Industry applauds arrests of animal rights extremists

by | 2nd May 2007 | News

The drugs industry has welcomed the news that 32 people suspected with being involved in criminal activity associated with animal rights extremism have been arrested in a Europe-wide police operation.

The drugs industry has welcomed the news that 32 people suspected with being involved in criminal activity associated with animal rights extremism have been arrested in a Europe-wide police operation.

The arrests were made after police executed a number of warrants to enter and search premises at 29 addresses in the UK (mostly in the south-east of England), two in the Netherlands and one in Belgium. The raids were the culmination of a two-year investigation into an alleged conspiracy of extremism targeting a variety of organisations and individuals, most notably Huntingdon Life Sciences. 27 people remained in custody as of last night.

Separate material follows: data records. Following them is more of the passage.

(* ===== verification/World.v ===== *)
(** * The world the services run in

    State: the committed database, the open [AsyncSession], Redis, what Kafka
    has accepted, the clocks, the metrics registry. Effects: a state monad with
    Python exceptions. Every [await] on an external service goes through
    [external], which consults the environment for its fate, so that each
    theorem about a handler can be stated for all failures or for none. *)
From S2P Require Import Prelude PyStr PyFloat Json Domain Database.
#[local] Open Scope Z_scope.

(** ** Redis: an interface *)

(** What the program relies on of [GET], [SET key value EX ttl] and
    [SET key value NX EX ttl], as Redis documents them. Values are the JSON
    texts the store writes and reads back, kept parsed. *)
Class RedisServer := {
  redis : Type;
  redis_get : Z → pystr → redis → option json;
  redis_set : Z → pystr → json → Z → redis → result redis;
  redis_set_nx : Z → pystr → json → Z → redis → result (bool * redis);
  redis_set_ok now k v ttl r : 0 < ttl → ∃ r', redis_set now k v ttl r = Ok r';
  redis_get_set now k v ttl r r' t k' :
    redis_set now k v ttl r = Ok r' → now ≤ t →
    redis_get t k' r' =
      if decide (k' = k) then (if t <? now + ttl * MICROS then Some v else None)
      else redis_get t k' r;
  redis_set_nx_eq now k v ttl r :
    0 < ttl →
    redis_set_nx now k v ttl r =
      match redis_get now k r with
      | Some _ => Ok (false, r)
      | None => r' ← redis_set now k v ttl r; Ok (true, r')
      end;
}.

(** ** Metrics: [app/core/metrics.py] *)

Inductive metric :=
  | JOB_CREATED_TOTAL | JOB_DUPLICATE_TOTAL | JOB_PROCESSING_SECONDS
  | INFERENCE_PROCESSING_SECONDS | INFERENCE_SEMAPHORE_WAIT_SECONDS | INFERENCE_ACTIVE_JOBS
  | INFERENCE_SIMULATED_GPU_UTILIZATION
  | INFERENCE_SIMULATED_FAILURE_TOTAL | DOWNSTREAM_PROCESSING_SECONDS
  | DOWNSTREAM_EVENT_PUBLISHED_TOTAL | DOWNSTREAM_SUCCESS_TOTAL | DOWNSTREAM_FAILURE_TOTAL
  | JOB_SUCCESS_TOTAL | JOB_FAILURE_TOTAL | JOB_EVENT_PUBLISHED_TOTAL
  | RETRY_PUBLISHED_TOTAL | DLQ_MESSAGES_TOTAL | RETRY_FAILURE_TOTAL | RETRY_DEFERRED_TOTAL
  | HTTP_REQUESTS_TOTAL (http_method path : pystr) (status : Z)
  | OUTBOX_PUBLISHED_TOTAL | OUTBOX_PUBLISH_FAILURE_TOTAL | OUTBOX_PENDING_BACKLOG
  | JOB_LEASE_TAKEOVER_TOTAL
  | JOB_TRANSITION_CONFLICT_TOTAL (target_status : pystr).

#[global] Instance metric_eq_dec : EqDecision metric.
Proof. solve_decision. Defined.

(** Counter and gauge values; number of observations for the histograms. *)
Definition metrics : Type := metric → Z.
Definition metric_add (m : metric) (n : Z) (ms : metrics) : metrics :=
  λ m', if decide (m' = m) then ms m' + n else ms m'.
Definition metric_set (m : metric) (n : Z) (ms : metrics) : metrics :=
  λ m', if decide (m' = m) then n else ms m'.

(** ** World *)

(** How one call to an external service ends: it is done; it fails before it
    has an effect; it takes effect but the caller gets an exception. *)
Inductive fate := Done | Failed (e : exn) | Lost (e : exn).

(** The parameters of the model: [uuid4()], the fate of each external call, the
    database driver's answer to a parameter that is not a text, [pow] of the C
    library, [random.random()]. *)
Record env := MkEnv {
  env_uuid4 : nat → pystr;
  env_fate : nat → fate;
  env_bind : json → result pystr;
  env_pow : float → float → float;
  env_random : nat → float;
}.

(** A record accepted by Kafka. *)
Record record := MkRecord {
  r_topic : pystr; r_value : json; r_headers : option (list (pystr * pybytes));
}.

(** An object added to a session and not flushed yet. *)
Inductive pending := NewJob (j : Job) | NewEvent (e : new_event) | NewOutbox (m : new_message).

Record world {RS : RedisServer} := MkWorld {
  w_env : env;
  w_db : db;
  w_tx : db;
  w_new : list pending;
  w_redis : redis;
  w_kafka : list record;
  w_clock : Z;
  w_db_clock : Z;
  w_uuids : nat;
  w_calls : nat;
  w_draws : nat;
  w_metrics : metrics;
}.

Section setters.
Context {RS : RedisServer}.

Definition set_db (d : db) (w : world) : world :=
  MkWorld _ (w_env w) d (w_tx w) (w_new w) (w_redis w) (w_kafka w) (w_clock w) (w_db_clock w)
    (w_uuids w) (w_calls w) (w_draws w) (w_metrics w).
Definition set_session (tx : db) (new : list pending) (w : world) : world :=
  MkWorld _ (w_env w) (w_db w) tx new (w_redis w) (w_kafka w) (w_clock w) (w_db_clock w)
    (w_uuids w) (w_calls w) (w_draws w) (w_metrics w).
Definition set_redis (r : redis) (w : world) : world :=
  MkWorld _ (w_env w) (w_db w) (w_tx w) (w_new w) r (w_kafka w) (w_clock w) (w_db_clock w)
    (w_uuids w) (w_calls w) (w_draws w) (w_metrics w).
Definition set_kafka (k : list record) (w : world) : world :=
  MkWorld _ (w_env w) (w_db w) (w_tx w) (w_new w) (w_redis w) k (w_clock w) (w_db_clock w)
    (w_uuids w) (w_calls w) (w_draws w) (w_metrics w).
Definition set_clock (t dt : Z) (w : world) : world :=
  MkWorld _ (w_env w) (w_db w) (w_tx w) (w_new w) (w_redis w) (w_kafka w) t dt
    (w_uuids w) (w_calls w) (w_draws w) (w_metrics w).
Definition set_counters (uuids calls draws : nat) (w : world) : world :=
  MkWorld _ (w_env w) (w_db w) (w_tx w) (w_new w) (w_redis w) (w_kafka w) (w_clock w) (w_db_clock w)
    uuids calls draws (w_metrics w).
Definition set_metrics (ms : metrics) (w : world) : world :=
  MkWorld _ (w_env w) (w_db w) (w_tx w) (w_new w) (w_redis w) (w_kafka w) (w_clock w) (w_db_clock w)
    (w_uuids w) (w_calls w) (w_draws w) ms.
End setters.

(** ** The monad *)

Definition M {RS : RedisServer} (A : Type) : Type := world → result A * world.

#[global] Instance M_ret {RS : RedisServer} : MRet M := λ A a w, (Ok a, w).
#[global] Instance M_bind {RS : RedisServer} : MBind M := λ A B k m w,
  match m w with (Ok a, w') => k a w' | (Raise e, w') => (Raise e, w') end.

Section effects.
Context {RS : RedisServer}.
Context {A : Type}.

Definition raise (e : exn) : M A := λ w, (Raise e, w).
Definition lift (r : result A) : M A := λ w, (r, w).
Definition reads (f : world → A) : M A := λ w, (Ok (f w), w).
Definition modify (f : world → world) : M unit := λ w, (Ok tt, f w).

(** [try: body except Exception as exc: handler(exc)] *)
Definition try_except (body : M A) (handler : exn → M A) : M A := λ w,
  match body w with
  | (Ok a, w') => (Ok a, w')
  | (Raise e, w') => handler e w'
  end.

(** [try: body finally: cleanup] *)
Definition try_finally (body : M A) (cleanup : M unit) : M A := λ w,
  let '(r, w') := body w in
  match cleanup w' with
  | (Ok _, w'') => (r, w'')
  | (Raise e, w'') => (Raise e, w'')
  end.

(** [await] of an external service. *)
Definition external (op : M A) : M A := λ w,
  let w' := set_counters (w_uuids w) (S (w_calls w)) (w_draws w) w in
  match env_fate (w_env w) (w_calls w) with
  | Done => op w'
  | Failed e => (Raise e, w')
  | Lost e => (Raise e, (op w').2)
  end.
End effects.

Section operations.
Context {RS : RedisServer}.

(** [str(uuid4())] *)
Definition uuid4 : M pystr := λ w,
  (Ok (env_uuid4 (w_env w) (w_uuids w)), set_counters (S (w_uuids w)) (w_calls w) (w_draws w) w).

(** [random.random()] *)
Definition random : M float := λ w,
  (Ok (env_random (w_env w) (w_draws w)), set_counters (w_uuids w) (w_calls w) (S (w_draws w)) w).

(** [datetime.now(UTC)] *)
Definition utcnow : M Z := reads w_clock.

(** [METRIC.inc(n)], [HISTOGRAM.observe(...)] and [GAUGE.set(n)] *)
Definition inc_by (m : metric) (n : Z) : M unit := modify (λ w, set_metrics (metric_add m n (w_metrics w)) w).
Definition inc (m : metric) : M unit := inc_by m 1.
Definition observe (m : metric) : M unit := inc_by m 1.
Definition gauge_set (m : metric) (n : Z) : M unit := modify (λ w, set_metrics (metric_set m n (w_metrics w)) w).
(** A gauge that is set to a float is kept in millionths. *)
Definition gauge_set_float (m : metric) (x : float) : M unit := gauge_set m (f_trunc (f_mul x (f_of 1000000 0))).

(** A value bound to a text column or parameter. *)
Definition bind_text (j : json) : M pystr := λ w,
  match j with JStr s => (Ok s, w) | _ => (env_bind (w_env w) j, w) end.

(** *** [AsyncSession] *)

Definition open_session : M unit := modify (λ w, set_session (w_db w) [] w).

(** [async with session_factory() as session: body]; leaving the block drops
    what was not committed. *)
Definition with_session {A} (body : M A) : M A :=
  open_session ;; try_finally body open_session.

(** [session.add(obj)] *)
Definition session_add (p : pending) : M unit :=
  modify (λ w, set_session (w_tx w) (w_new w ++ [p]) w).

(** A function of the transaction's view of the database. *)
Definition on_tx {A} (f : db → result (A * db)) : M A := λ w,
  match f (w_tx w) with
  | Ok (a, d) => (Ok a, set_session d (w_new w) w)
  | Raise e => (Raise e, w)
  end.

Definition insert (f : db → result db) : M unit :=
  on_tx (λ d, d' ← f d; Ok (tt, d')).

(** One [INSERT] of the flush. *)
Definition flush_one (p : pending) : M unit :=
  now ← reads w_db_clock;
  match p with
  | NewJob j => insert (insert_job (job_row_of now j))
  | NewEvent e =>
      event_id ← bind_text (ne_event_id e);
      job_id ← bind_text (ne_job_id e);
      event_type ← bind_text (ne_event_type e);
      source ← bind_text (ne_source e);
      trace_id ← bind_text (ne_trace_id e);
      insert (insert_event now event_id job_id event_type source trace_id (ne_payload e))
  | NewOutbox m => insert (insert_outbox now m)
  end.

Fixpoint flush_all (ps : list pending) : M unit :=
  match ps with
  | [] => mret tt
  | p :: ps' => flush_one p ;; flush_all ps'
  end.

(** Writing the added objects, in the order they were added. *)
Definition flush : M unit :=
  ps ← reads w_new; modify (λ w, set_session (w_tx w) [] w) ;; flush_all ps.

(** [await session.execute(statement)], after the autoflush. *)
Definition execute {A} (f : db → result (A * db)) : M A := external (flush ;; on_tx f).

(** [await session.commit()] *)
Definition commit : M unit :=
  external (flush ;; modify (λ w, set_session (w_tx w) [] (set_db (w_tx w) w))).

(** [await session.rollback()] *)
Definition rollback : M unit := external open_session.

(** *** The repositories, on the open session *)

(** [event_repository.add(event)] *)
Definition event_add (event : json) : M unit :=
  e ← lift (new_event_of event); session_add (NewEvent e).

(** [outbox_repository.add(topic=..., payload=..., headers=...)] *)
Definition outbox_add (topic : pystr) (payload : json) (headers : option (list (pystr * pystr))) : M pystr :=
  message_id ← uuid4;
  session_add (NewOutbox (MkNewMessage message_id topic payload headers)) ;;
  mret message_id.

(** [job_repository.get(job_id)] *)
Definition repo_get (id : pystr) : M (option Job) :=
  execute (λ d, j ← job_get id d; Ok (j, d)).

(** [job_repository.update_status(job_id, status, ...)] *)
Definition repo_update_status (id : pystr) (status : JobStatus) (up : status_update) : M (option Job) :=
  now ← reads w_db_clock; execute (update_status now id (status_value status) up).

(** [job_repository.claim_for_processing(job_id, owner=..., lease_seconds=...)] *)
Definition repo_claim (id owner : pystr) (lease_seconds : Z) : M (option JobLease) :=
  now ← utcnow; db_now ← reads w_db_clock;
  execute (claim_for_processing now db_now id owner lease_seconds).

(** [job_repository.renew_lease(job_id, owner=..., epoch=..., lease_seconds=...)] *)
Definition repo_renew (id owner : pystr) (epoch lease_seconds : Z) : M bool :=
  now ← utcnow; db_now ← reads w_db_clock;
  execute (renew_lease now db_now id owner epoch lease_seconds).

(** [build_event(...)] with its fresh id and time. *)
Definition new_event_json (job_id : json) (event_type : EventType) (source : pystr)
    (trace_id payload : json) : M json :=
  event_id ← uuid4; now ← utcnow;
  mret (build_event event_id now job_id event_type source trace_id payload).
End operations.

(** [None] for the keyword arguments that are not given. *)
Definition no_update : status_update := MkStatusUpdate None None false None None None false.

HLS, a contract research organisation, has been the target of attacks from animal rights activists for years now and was forced to move its headquarters from Cambridgeshire in the UK to the USA at the beginning of the decade as attacks on its staff and clients intensified. Assistant chief constable Adrian Leppard of Kent police told a news conference that “clearly with HLS they are a major victim of this type of criminality and they are involved in this investigation”.

Aisling Burnand, chief executive of the BioIndustry Association, which represents biotechnology companies in the UK, said that news of the operation “will act as a great fillip to the medical research community across Europe,” adding that “we very much hope that such a coordinated investigation will help to put an end to the criminal activities of those individuals who remain determined to disrupt ground-breaking medical research.”

The news comes at a time when a significant decline in the incidence of animal rights extremism has been seen in the UK. At the beginning of the year, the Association of the British Pharmaceutical Industry issued a report noting that new measures to stem violent harassment by animal rights extremists had a palpable impact last year. Not only were there no personal assaults on people involved in the use or supply of animals for medical research, but ‘home visits’ by animal rights protestors fell sharply to 20 from 57 in 2005 and a peak of 259 in 2003.